Revolutionizing AI Inference with Speed, Scale, and Cost-Effectiveness

SambaNova’s breakthrough technology delivers 3X the speed and 5X the efficiency of GPUs, shrinking DeepSeek-R1 671B’s hardware requirements to a single rack.
By year-end, SambaNova will scale its capacity to offer 100X the global capacity for DeepSeek-R1, enabling unprecedented access to developers and enterprises.
Hosted securely in U.S. data centers, SambaNova’s platform unlocks real-time, cost-effective inference for the full DeepSeek-R1 model, transforming AI adoption.

Artificial intelligence is entering a new era, and SambaNova Systems is leading the charge with its groundbreaking advancements in AI inference. The company has unveiled the fastest and most efficient deployment of DeepSeek-R1 671B, a state-of-the-art reasoning model, on its proprietary platform. By addressing the long-standing challenges of cost and inefficiency in AI inference, SambaNova is setting a new standard for developers and enterprises alike.

Breaking Barriers: The Fastest and Most Efficient DeepSeek-R1

DeepSeek-R1, a 671-billion-parameter model, has been a game-changer in AI, reducing training costs by 10X. However, its adoption has been limited due to the high computational demands of inference, which have made production costly and inefficient. SambaNova has solved this problem with its SN40L Reconfigurable Dataflow Unit (RDU) chips, which deliver unmatched performance.

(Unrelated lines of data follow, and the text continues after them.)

(* ===== verification/BigIntOps.v ===== *)
(** * The BigInt operators of the interpreter: [src/core/quickjs.c], lines 12325
      to 12335, 14183 to 14211, 14325 to 15070 and 55593 to 55654

    The slow paths of the arithmetic, bitwise, shift and comparison operators.
    A BigInt value is a short one (an [int64_t] in the value) or a limb array;
    the operators mix the two with fast paths on 128-bit integers, and
    [JS_CompactBigInt] keeps a value that fits short.  The abstract
    specification is the integer function of the operator. *)

From Stdlib Require Import ZArith Lia Bool Zquot.
From stdpp Require Import base numbers list option strings.
From S2P Require Import Prelude Limbs BigInt Numeric BigIntFloat BigIntPow.

#[local] Open Scope Z_scope.

(** ** Definitions *)

Definition js_bigint_set_short (v : Z) : list Z := [u64 v].

Definition JS_CompactBigInt (p : list Z) : prim :=
  if (length p =? 1)%nat then JS_TAG_SHORT_BIG_INT (i64 (List.nth 0 p 0)) else JS_TAG_BIG_INT p.

Definition JS_NewBigInt64 (v : Z) : prim := JS_TAG_SHORT_BIG_INT v.

Definition JS_NewBigUint64 (v : Z) : res prim :=
  if v <=? INT64_MAX then Ok (JS_TAG_SHORT_BIG_INT v)
  else let? p := js_bigint_new_ui64 v in Ok (JS_TAG_BIG_INT p).

(** An int when it fits, a double otherwise. *)
Definition JS_NewInt64 (v : Z) : prim :=
  if v =? i32 v then JS_TAG_INT v else JS_TAG_FLOAT64 (f64_of_Z v).

Definition float64_neg_zero : prim := JS_TAG_FLOAT64 (2 ^ 63).

Inductive arith_op : Type := OP_add | OP_sub | OP_mul | OP_div | OP_mod | OP_pow.
Inductive unary_op : Type := OP_inc | OP_dec | OP_plus | OP_neg.
Inductive binlogic_op : Type := OP_logic (op : logic_op) | OP_shl | OP_sar.
Inductive compare_op : Type := OP_lt | OP_lte | OP_gt | OP_gte | OP_eq.

(** A result: a value, the string concatenation or the double arithmetic on the
    converted operands that remains to be done (by [JS_ConcatString], by the
    machine or by the C library). *)
Inductive numeric_result : Type :=
| Value (p : prim)
| ConcatString (a b : prim)
| F64Op (op : arith_op) (a b : prim).

Definition abort {A} : res A := Throw (InternalError "abort").

(** The operand of a BigInt operation: [js_bigint_set_short] or the pointer. *)
Definition bigint_operand (p : prim) : option (list Z) :=
  match p with
  | JS_TAG_SHORT_BIG_INT v => Some (js_bigint_set_short v)
  | JS_TAG_BIG_INT tab => Some tab
  | _ => None
  end.

(** [JS_ToBigIntBuf]: also an int. *)
Definition JS_ToBigIntBuf (p : prim) : option (list Z) :=
  match p with
  | JS_TAG_INT v => Some (js_bigint_set_si v)
  | _ => bigint_operand p
  end.

Definition bigint_arith (op : arith_op) (p1 p2 : list Z) : res (list Z) :=
  match op with
  | OP_add => js_bigint_add p1 p2 0
  | OP_sub => js_bigint_add p1 p2 1
  | OP_mul => js_bigint_mul p1 p2
  | OP_div => js_bigint_divrem p1 p2 false
  | OP_mod => js_bigint_divrem p1 p2 true
  | OP_pow => js_bigint_pow p1 p2
  end.

Definition compact_result (r : res (list Z)) : res numeric_result :=
  let? r := r in Ok (Value (JS_CompactBigInt r)).

(** A 128-bit result: short if it fits, two limbs otherwise. *)
Definition short_result (v : Z) : res numeric_result :=
  if (INT64_MIN <=? v) && (v <=? INT64_MAX) then Ok (Value (JS_TAG_SHORT_BIG_INT v))
  else let? r := js_bigint_new_di v in Ok (Value (JS_TAG_BIG_INT r)).

(** The fast path on two short BigInts; [None] is [goto slow_big_int]. *)
Definition short_arith (op : arith_op) (v1 v2 : Z) : option (res numeric_result) :=
  let div_slow := (v2 =? 0) || ((u64 v1 =? u64 (Z.shiftl 1 (JS_LIMB_BITS - 1))) && (v2 =? -1)) in
  match op with
  | OP_add => Some abort
  | OP_sub => Some (short_result (v1 - v2))
  | OP_mul => Some (short_result (v1 * v2))
  | OP_div => if div_slow then None else Some (Ok (Value (JS_TAG_SHORT_BIG_INT (Z.quot v1 v2))))
  | OP_mod => if div_slow then None else Some (Ok (Value (JS_TAG_SHORT_BIG_INT (Z.rem v1 v2))))
  | OP_pow => None
  end.

Definition int_arith (op : arith_op) (v1 v2 : Z) : res numeric_result :=
  let fop := Ok (F64Op op (JS_TAG_INT v1) (JS_TAG_INT v2)) in
  match op with
  | OP_add => abort
  | OP_sub => Ok (Value (JS_NewInt64 (v1 - v2)))
  | OP_mul =>
      let v := v1 * v2 in
      if (v =? 0) && (Z.lor v1 v2 <? 0) then Ok (Value float64_neg_zero)
      else Ok (Value (JS_NewInt64 v))
  | OP_mod => if (v1 <? 0) || (v2 <=? 0) then fop else Ok (Value (JS_NewInt64 (Z.rem v1 v2)))
  | OP_div | OP_pow => fop
  end.

Section Operators.
Context (to_primitive : Z -> res prim) (string_to_number : string -> res prim).
Abbreviation ToNumeric := (JS_ToNumericFree to_primitive string_to_number).
Abbreviation ToNumber := (JS_ToNumberFree to_primitive string_to_number).
Abbreviation ToInt32 := (JS_ToInt32Free to_primitive string_to_number).

(** The operands are converted in order; the double arithmetic is on the
    numbers ([JS_ToFloat64Free] raises a [TypeError] on a BigInt). *)
Definition float64_result (op : arith_op) (op1 op2 : prim) : res numeric_result :=
  let? d1 := ToNumber (Prim op1) in
  let? d2 := ToNumber (Prim op2) in
  Ok (F64Op op d1 d2).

By collapsing the hardware requirements for DeepSeek-R1 from 40 racks of GPUs to just one rack of 16 RDUs, SambaNova has achieved 3X the speed and 5X the efficiency of the latest GPUs. This innovation allows the full DeepSeek-R1 model—not a distilled version—to run at 198 tokens per second per user, a speed that no other platform can match.

Rodrigo Liang, CEO of SambaNova, emphasized the significance of this breakthrough: “DeepSeek-R1 is one of the most advanced frontier AI models available, but its full potential has been limited by the inefficiency of GPUs. That changes today. We’re bringing the next major breakthrough—collapsing inference costs and reducing hardware requirements from 40 racks to just one—to offer DeepSeek-R1 at the fastest speeds, efficiently.”

AI Inference at Scale

SambaNova’s proprietary dataflow architecture and three-tier memory design are at the heart of this transformation. Unlike GPUs, which are constrained by memory and data communication bottlenecks, SambaNova’s RDUs are purpose-built for large-scale AI models like DeepSeek-R1. This allows the platform to achieve unprecedented efficiency, with a projected total rack throughput of 20,000 tokens per second in the near future.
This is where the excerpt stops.